TRY IT:
For the listing that follows, give again exactly the lines from the one with "are left out. *)" to the one with "Definition tap_to_raw (b", including both.

===== RECORDS TO PROCESS

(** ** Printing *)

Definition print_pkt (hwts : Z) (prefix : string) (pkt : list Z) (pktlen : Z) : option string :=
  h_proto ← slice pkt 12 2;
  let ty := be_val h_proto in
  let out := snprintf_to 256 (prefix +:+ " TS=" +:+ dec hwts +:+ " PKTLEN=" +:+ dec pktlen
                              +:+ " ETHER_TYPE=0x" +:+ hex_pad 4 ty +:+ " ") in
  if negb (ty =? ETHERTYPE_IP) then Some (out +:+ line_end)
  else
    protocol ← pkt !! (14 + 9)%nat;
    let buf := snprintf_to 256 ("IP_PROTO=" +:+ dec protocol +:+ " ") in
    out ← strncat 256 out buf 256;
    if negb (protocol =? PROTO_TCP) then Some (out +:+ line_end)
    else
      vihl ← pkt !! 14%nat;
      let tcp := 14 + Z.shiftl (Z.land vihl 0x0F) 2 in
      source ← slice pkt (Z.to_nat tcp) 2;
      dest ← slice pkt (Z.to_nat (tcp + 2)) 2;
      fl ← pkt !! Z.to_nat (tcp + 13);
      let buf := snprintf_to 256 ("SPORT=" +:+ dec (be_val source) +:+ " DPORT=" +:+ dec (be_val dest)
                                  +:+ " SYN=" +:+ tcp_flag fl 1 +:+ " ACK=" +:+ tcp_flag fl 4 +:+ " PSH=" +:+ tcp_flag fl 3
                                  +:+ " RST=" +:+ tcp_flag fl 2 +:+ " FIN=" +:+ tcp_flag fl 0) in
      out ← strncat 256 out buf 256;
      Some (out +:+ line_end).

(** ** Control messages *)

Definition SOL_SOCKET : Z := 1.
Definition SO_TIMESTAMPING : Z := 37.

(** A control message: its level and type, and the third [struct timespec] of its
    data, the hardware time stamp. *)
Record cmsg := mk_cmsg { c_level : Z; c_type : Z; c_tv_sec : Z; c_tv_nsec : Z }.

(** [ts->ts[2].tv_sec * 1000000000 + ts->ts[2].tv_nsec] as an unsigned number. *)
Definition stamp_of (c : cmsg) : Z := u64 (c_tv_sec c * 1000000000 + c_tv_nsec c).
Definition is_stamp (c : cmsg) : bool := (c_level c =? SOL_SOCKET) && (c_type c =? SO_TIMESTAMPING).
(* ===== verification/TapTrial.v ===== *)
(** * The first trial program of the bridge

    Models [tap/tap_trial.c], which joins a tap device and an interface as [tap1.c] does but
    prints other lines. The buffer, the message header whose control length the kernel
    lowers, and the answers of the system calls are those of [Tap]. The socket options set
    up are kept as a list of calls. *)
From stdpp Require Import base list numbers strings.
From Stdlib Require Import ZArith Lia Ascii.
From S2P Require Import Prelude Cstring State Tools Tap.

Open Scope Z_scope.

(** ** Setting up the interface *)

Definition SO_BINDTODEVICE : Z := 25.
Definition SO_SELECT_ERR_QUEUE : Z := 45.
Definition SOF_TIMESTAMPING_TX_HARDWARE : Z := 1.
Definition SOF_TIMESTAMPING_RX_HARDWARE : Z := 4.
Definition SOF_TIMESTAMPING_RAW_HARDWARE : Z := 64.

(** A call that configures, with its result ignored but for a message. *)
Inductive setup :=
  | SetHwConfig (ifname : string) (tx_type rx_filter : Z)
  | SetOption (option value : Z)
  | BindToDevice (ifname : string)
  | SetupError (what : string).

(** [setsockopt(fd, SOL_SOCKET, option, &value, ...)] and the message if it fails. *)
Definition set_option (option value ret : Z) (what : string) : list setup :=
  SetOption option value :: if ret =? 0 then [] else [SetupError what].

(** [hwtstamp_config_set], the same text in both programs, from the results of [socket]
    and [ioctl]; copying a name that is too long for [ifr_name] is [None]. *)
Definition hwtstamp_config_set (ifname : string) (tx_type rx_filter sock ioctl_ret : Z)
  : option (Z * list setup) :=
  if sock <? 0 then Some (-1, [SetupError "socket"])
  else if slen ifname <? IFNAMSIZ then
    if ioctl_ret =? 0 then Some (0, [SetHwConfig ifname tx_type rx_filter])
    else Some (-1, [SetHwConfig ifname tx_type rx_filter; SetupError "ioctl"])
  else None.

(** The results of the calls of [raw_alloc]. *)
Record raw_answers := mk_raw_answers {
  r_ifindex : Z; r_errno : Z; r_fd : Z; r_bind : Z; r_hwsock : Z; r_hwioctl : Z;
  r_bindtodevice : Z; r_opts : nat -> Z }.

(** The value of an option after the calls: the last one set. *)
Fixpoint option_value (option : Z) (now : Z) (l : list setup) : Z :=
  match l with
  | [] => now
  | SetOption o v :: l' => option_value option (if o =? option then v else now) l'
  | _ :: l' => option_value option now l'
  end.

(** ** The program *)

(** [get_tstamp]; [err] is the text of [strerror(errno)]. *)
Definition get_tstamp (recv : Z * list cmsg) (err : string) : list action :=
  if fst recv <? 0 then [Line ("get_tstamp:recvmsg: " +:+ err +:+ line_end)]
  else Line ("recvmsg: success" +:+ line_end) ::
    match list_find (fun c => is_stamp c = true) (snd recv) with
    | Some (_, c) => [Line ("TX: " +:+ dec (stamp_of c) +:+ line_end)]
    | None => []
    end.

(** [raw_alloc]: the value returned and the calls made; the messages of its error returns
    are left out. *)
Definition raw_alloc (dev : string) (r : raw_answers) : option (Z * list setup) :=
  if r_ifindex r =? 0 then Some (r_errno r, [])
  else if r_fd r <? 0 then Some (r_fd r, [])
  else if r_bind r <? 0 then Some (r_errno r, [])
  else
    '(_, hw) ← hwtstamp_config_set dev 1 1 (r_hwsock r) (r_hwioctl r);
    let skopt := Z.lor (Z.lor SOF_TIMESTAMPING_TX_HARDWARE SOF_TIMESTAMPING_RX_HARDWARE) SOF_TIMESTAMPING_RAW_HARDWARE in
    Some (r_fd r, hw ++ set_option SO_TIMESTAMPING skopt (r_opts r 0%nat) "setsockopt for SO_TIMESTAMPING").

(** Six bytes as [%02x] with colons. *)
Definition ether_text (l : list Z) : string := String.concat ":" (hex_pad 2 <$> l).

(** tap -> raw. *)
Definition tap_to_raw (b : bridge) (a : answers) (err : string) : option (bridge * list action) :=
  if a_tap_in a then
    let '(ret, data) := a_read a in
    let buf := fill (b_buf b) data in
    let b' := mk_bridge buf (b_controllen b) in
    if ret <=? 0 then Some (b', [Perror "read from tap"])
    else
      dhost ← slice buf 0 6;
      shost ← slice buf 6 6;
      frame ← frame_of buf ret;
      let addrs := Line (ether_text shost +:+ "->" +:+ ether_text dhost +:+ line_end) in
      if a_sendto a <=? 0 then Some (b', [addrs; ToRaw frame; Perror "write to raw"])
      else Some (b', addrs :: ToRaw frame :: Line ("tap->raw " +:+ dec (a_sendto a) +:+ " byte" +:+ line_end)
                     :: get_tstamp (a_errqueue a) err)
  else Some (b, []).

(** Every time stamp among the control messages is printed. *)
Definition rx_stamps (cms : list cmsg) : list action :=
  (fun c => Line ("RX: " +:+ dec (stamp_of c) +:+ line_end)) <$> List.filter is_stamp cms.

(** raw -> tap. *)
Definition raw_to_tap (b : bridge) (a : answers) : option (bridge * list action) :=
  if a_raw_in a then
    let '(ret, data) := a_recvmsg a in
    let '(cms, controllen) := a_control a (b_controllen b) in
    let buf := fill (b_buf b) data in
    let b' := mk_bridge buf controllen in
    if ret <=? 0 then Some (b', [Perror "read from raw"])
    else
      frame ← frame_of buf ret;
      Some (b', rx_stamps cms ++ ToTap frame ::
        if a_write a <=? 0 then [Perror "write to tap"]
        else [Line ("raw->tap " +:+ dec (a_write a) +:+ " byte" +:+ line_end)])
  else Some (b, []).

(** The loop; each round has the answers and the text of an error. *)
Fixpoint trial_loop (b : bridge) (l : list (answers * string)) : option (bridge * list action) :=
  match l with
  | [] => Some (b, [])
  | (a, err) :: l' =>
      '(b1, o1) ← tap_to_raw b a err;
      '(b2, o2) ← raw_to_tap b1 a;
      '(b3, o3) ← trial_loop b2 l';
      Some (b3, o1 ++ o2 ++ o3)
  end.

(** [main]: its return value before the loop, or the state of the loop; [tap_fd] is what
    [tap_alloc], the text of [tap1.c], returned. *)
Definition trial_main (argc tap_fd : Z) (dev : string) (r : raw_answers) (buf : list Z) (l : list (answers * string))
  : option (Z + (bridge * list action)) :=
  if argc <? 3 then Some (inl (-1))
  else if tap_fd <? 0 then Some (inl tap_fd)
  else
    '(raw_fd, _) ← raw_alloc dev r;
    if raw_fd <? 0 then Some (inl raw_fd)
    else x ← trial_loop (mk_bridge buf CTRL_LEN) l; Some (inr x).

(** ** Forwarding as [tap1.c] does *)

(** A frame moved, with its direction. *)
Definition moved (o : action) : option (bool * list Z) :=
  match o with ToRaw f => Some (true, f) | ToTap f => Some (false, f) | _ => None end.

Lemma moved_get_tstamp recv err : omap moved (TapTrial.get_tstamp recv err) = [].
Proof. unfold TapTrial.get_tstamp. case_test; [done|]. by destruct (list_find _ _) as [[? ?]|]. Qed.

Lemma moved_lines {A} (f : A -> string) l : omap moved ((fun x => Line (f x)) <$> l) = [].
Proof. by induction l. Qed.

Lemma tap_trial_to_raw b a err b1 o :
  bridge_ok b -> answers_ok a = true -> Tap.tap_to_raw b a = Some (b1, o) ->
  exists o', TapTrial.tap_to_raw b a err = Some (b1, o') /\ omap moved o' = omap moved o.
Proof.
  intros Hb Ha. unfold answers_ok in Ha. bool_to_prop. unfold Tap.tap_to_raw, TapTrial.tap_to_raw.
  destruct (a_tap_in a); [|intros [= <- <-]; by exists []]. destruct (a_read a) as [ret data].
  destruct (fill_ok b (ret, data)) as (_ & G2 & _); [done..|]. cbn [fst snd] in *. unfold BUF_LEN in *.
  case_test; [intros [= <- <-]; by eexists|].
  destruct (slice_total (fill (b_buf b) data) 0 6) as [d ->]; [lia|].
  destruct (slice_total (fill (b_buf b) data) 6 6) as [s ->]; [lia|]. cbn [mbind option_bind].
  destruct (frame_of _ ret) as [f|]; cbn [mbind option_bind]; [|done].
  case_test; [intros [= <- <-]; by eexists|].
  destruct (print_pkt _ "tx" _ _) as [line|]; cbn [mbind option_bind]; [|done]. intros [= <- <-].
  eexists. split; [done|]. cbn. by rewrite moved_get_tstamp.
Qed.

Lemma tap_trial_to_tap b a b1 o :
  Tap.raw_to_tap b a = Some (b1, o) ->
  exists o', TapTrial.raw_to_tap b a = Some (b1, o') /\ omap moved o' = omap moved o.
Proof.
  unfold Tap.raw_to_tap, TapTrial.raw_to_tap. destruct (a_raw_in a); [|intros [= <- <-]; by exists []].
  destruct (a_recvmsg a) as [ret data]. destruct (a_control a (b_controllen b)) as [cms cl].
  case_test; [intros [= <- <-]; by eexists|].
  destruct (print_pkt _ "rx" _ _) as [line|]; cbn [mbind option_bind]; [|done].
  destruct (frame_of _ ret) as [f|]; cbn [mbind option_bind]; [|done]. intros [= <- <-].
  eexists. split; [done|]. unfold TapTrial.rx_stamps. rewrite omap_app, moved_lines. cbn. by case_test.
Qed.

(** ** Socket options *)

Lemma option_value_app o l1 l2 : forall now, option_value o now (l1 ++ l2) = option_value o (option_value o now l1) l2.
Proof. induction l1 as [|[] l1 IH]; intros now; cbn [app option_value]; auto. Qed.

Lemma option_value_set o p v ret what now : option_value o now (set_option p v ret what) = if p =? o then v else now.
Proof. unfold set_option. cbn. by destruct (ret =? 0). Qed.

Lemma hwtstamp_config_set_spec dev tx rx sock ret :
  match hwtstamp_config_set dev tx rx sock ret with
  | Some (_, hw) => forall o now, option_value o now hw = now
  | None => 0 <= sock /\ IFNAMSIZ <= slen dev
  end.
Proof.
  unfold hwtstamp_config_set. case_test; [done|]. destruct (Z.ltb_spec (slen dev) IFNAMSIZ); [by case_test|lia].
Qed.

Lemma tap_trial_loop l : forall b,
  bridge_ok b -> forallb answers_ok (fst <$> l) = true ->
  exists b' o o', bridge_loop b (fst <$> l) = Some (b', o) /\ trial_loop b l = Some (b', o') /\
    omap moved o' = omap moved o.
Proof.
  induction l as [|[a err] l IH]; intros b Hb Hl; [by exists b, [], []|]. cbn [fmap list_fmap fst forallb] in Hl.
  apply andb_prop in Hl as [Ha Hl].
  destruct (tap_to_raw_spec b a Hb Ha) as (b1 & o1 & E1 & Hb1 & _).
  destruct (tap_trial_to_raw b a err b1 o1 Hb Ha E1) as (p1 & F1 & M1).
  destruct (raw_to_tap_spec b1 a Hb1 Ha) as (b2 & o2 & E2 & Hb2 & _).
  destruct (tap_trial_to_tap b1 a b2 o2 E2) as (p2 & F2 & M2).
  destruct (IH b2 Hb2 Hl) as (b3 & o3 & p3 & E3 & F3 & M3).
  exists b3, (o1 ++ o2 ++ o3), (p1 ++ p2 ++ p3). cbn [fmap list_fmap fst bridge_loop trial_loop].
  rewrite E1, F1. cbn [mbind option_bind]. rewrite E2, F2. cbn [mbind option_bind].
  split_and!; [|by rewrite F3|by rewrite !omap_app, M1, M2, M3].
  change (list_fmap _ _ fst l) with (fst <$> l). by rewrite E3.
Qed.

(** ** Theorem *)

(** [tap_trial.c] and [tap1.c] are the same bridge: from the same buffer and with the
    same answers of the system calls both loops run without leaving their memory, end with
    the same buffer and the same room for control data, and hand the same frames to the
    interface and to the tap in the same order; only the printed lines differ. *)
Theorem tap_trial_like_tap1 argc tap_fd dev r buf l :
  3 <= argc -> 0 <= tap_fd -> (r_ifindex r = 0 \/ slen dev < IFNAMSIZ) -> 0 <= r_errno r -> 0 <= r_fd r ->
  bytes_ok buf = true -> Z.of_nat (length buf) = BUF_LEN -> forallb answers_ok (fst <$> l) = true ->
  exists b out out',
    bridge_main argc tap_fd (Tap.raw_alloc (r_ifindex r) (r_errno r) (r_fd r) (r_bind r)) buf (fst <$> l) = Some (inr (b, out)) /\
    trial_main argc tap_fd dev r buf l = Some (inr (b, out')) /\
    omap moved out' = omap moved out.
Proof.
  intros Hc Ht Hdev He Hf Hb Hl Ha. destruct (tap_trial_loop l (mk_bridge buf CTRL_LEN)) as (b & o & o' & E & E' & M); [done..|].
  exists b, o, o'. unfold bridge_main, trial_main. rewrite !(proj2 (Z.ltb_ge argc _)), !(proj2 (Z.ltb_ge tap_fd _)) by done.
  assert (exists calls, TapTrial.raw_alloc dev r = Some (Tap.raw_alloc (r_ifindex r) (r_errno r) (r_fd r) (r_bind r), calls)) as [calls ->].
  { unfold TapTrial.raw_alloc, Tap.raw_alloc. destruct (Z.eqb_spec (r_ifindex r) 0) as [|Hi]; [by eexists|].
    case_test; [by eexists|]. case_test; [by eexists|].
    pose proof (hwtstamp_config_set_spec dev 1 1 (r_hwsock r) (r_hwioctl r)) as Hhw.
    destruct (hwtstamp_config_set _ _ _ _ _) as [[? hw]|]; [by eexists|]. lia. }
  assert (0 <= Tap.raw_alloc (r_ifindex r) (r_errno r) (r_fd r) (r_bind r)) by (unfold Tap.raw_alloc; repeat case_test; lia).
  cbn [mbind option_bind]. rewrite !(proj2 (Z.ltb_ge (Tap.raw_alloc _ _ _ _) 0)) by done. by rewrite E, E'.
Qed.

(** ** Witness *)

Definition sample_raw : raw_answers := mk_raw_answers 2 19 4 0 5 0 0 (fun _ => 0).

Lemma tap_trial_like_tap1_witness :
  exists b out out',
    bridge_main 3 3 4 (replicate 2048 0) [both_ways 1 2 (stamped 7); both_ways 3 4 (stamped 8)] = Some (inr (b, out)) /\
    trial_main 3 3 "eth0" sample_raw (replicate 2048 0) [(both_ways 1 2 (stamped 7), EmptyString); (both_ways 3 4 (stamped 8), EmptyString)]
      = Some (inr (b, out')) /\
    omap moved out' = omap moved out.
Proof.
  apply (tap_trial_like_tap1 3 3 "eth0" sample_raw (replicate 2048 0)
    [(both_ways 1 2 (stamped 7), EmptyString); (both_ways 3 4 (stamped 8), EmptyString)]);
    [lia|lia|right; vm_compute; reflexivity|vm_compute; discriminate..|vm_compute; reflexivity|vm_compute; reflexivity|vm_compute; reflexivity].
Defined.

==========

OUTPUT OF THE TASK:
    are left out. *)
Definition raw_alloc (dev : string) (r : raw_answers) : option (Z * list setup) :=
  if r_ifindex r =? 0 then Some (r_errno r, [])
  else if r_fd r <? 0 then Some (r_fd r, [])
  else if r_bind r <? 0 then Some (r_errno r, [])
  else
    '(_, hw) ← hwtstamp_config_set dev 1 1 (r_hwsock r) (r_hwioctl r);
    let skopt := Z.lor (Z.lor SOF_TIMESTAMPING_TX_HARDWARE SOF_TIMESTAMPING_RX_HARDWARE) SOF_TIMESTAMPING_RAW_HARDWARE in
    Some (r_fd r, hw ++ set_option SO_TIMESTAMPING skopt (r_opts r 0%nat) "setsockopt for SO_TIMESTAMPING").

(** Six bytes as [%02x] with colons. *)
Definition ether_text (l : list Z) : string := String.concat ":" (hex_pad 2 <$> l).

(** tap -> raw. *)
Definition tap_to_raw (b : bridge) (a : answers) (err : string) : option (bridge * list action) :=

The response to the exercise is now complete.